- Directions -
Locate the line bearing "do 6 loop_ok." in the material below, then reproduce it and each following line up to and including the line bearing "upd (upd (upd (upd".

- Data supplied -
(** The net-metering problem is built without an exception for every
    battery whose effective capacity times efficiency is not 0. *)
Lemma NM_problem_ok (prices : list Q) (battery : Battery)
  (start_soc end_soc cutoff : Q) :
  ~ effective_capacity battery * efficiency battery == 0 ->
  exists p,
    NM.problem (NM.__init__ prices battery start_soc end_soc cutoff) = Ok p.
Proof.
  intros HE.
  destruct (nonzero_factors _ _ HE) as [Hcap Heff].
  destruct (nonzero_factors _ _ Hcap) as [_ Hsize].
  assert (Hse : ~ battery_size battery * efficiency battery == 0).
  { intros E. apply Qmult_integral in E. tauto. }
  unfold NM.problem, NM.objective.
  rewrite (comprehension_ok _
             (fun p0 => - p0 + cutoff / (effective_capacity battery
                                         * efficiency battery))).
  2:{ intros a _. unfold effective_capacity in HE.
      cbn [NM.__init__ NM.battery NM.cutoff].
      rewrite py_div_nonzero by exact HE. reflexivity. }
  cbn [bind].
  unfold NM._create_ineqality_constraints.
  cbn [NM.__init__ NM.T NM.battery NM.M NM.start_soc NM.end_soc].
  do 6 loop_ok.
  unfold NM._create_equality_constraints.
  cbn [NM.__init__ NM.T].
  erewrite append_rows_ok.
  - cbn [bind fst snd]. eexists. reflexivity.
  - intros i Hi. unfold NM.transition_row.
    cbn [NM.__init__ NM.T NM.battery NM.start_soc NM.end_soc].
    instantiate (1 := fun i =>
      if (i =? 0)%nat then start_soc
      else if (i <? List.length prices - 1)%nat then 0 else - end_soc).
    instantiate (1 := fun i =>
      let z := rep 0 (4 * List.length prices) in
      let cx := 1 / (battery_size battery * efficiency battery) in
      let cy := - (1) / battery_size battery in
      if (i =? 0)%nat then
        upd (upd (upd z (2 * List.length prices + i + 1) 1)
               (0 * List.length prices + i) cx)
          (1 * List.length prices + i) cy
      else if (i <? List.length prices - 1)%nat then
        upd (upd (upd (upd z (2 * List.length prices + i) (- (1)))
                    (2 * List.length prices + i + 1) 1)
               (0 * List.length prices + i) cx)
          (1 * List.length prices + i) cy
      else
        upd (upd (upd z (2 * List.length prices + i) (- (1)))
               (0 * List.length prices + i) cx)
          (1 * List.length prices + i) cy).
    cbv beta zeta.
    destruct (Nat.eqb_spec i 0) as [->|Hi0];
      [|destruct (Nat.ltb_spec i (List.length prices - 1))];
      repeat (rewrite setitem_ok by index_bound; cbn [bind]);
      repeat (rewrite py_div_nonzero by assumption; cbn [bind]);
      repeat (rewrite setitem_ok by index_bound; cbn [bind]);
      repeat (rewrite py_div_nonzero by assumption; cbn [bind]);
      repeat (rewrite setitem_ok by index_bound; cbn [bind]);
      reflexivity.
Qed.
(** * Influent Generator API: the sampler and its three HTTP routes

    A shallow embedding of [influent_API.py] and [influent_api.py], the two
    variants of the FastAPI service that returns random influent (raw
    wastewater) samples, and the properties of the sampler and of the routes.

    Conventions of the embedding.
    - A Python [int] is a [Z].  A finite Python [float] is the rational [Q] it
      denotes.  The float that [round(value, 1)] returns is the double nearest
      to a one-decimal number; it is identified with that decimal, which is
      also what its [repr], and so the JSON body, prints.
    - The process-wide generator of the [random] module is an explicit state
      [rng], threaded through every call; [random.uniform] is an operation of
      the [RandomSource] interface.
    - A Python exception is the [Raise] result of the monad [M].
    - The two files agree word for word on [INFLUENT_RANGES], on the models
      [Influent] and [InfluentBatch] and on [generate_influent], [root] and
      [get_single_influent]; these are embedded once.  What differs, the
      batch route and the [HEAD /] route, is in the modules [influent_API]
      and [influent_api]. *)

From Stdlib Require Import ZArith QArith Qround Qpower Qabs Lia Lqa.
From stdpp Require Import base strings list gmap.

Local Open Scope string_scope.
Local Open Scope Z_scope.
Local Open Scope Q_scope.

(** ** Python's built-in [round] *)

(** [round(value)]: the nearest integer, a tie going to the even one. *)
Definition round_half_even (value : Q) : Z :=
  let f := Qfloor value in
  match (value - inject_Z f ?= 1 # 2)%Q with
  | Lt => f
  | Gt => f + 1
  | Eq => if Z.even f then f else f + 1
  end%Z.

(** [round(value, ndigits)]: the nearest multiple of [10 ** -ndigits], a tie
    going to the even multiple. *)
Definition round_ndigits (value : Q) (ndigits : Z) : Q :=
  inject_Z (round_half_even (value * 10 ^ ndigits)) / 10 ^ ndigits.

(** Half a unit in the last place kept by [round(value, ndigits)]. *)
Definition half_unit (ndigits : Z) : Q := (1 # 2) / 10 ^ ndigits.

(** ** The shared random source *)

(** The generator behind the [random] module: its state, and
    [random.uniform(a, b)], which returns the draw and the next state. *)
Class RandomSource := {
  rng : Type;
  uniform : Q -> Q -> rng -> Q * rng
}.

- Task response -
  do 6 loop_ok.
  unfold NM._create_equality_constraints.
  cbn [NM.__init__ NM.T].
  erewrite append_rows_ok.
  - cbn [bind fst snd]. eexists. reflexivity.
  - intros i Hi. unfold NM.transition_row.
    cbn [NM.__init__ NM.T NM.battery NM.start_soc NM.end_soc].
    instantiate (1 := fun i =>
      if (i =? 0)%nat then start_soc
      else if (i <? List.length prices - 1)%nat then 0 else - end_soc).
    instantiate (1 := fun i =>
      let z := rep 0 (4 * List.length prices) in
      let cx := 1 / (battery_size battery * efficiency battery) in
      let cy := - (1) / battery_size battery in
      if (i =? 0)%nat then
        upd (upd (upd z (2 * List.length prices + i + 1) 1)
               (0 * List.length prices + i) cx)
          (1 * List.length prices + i) cy
      else if (i <? List.length prices - 1)%nat then
        upd (upd (upd (upd z (2 * List.length prices + i) (- (1)))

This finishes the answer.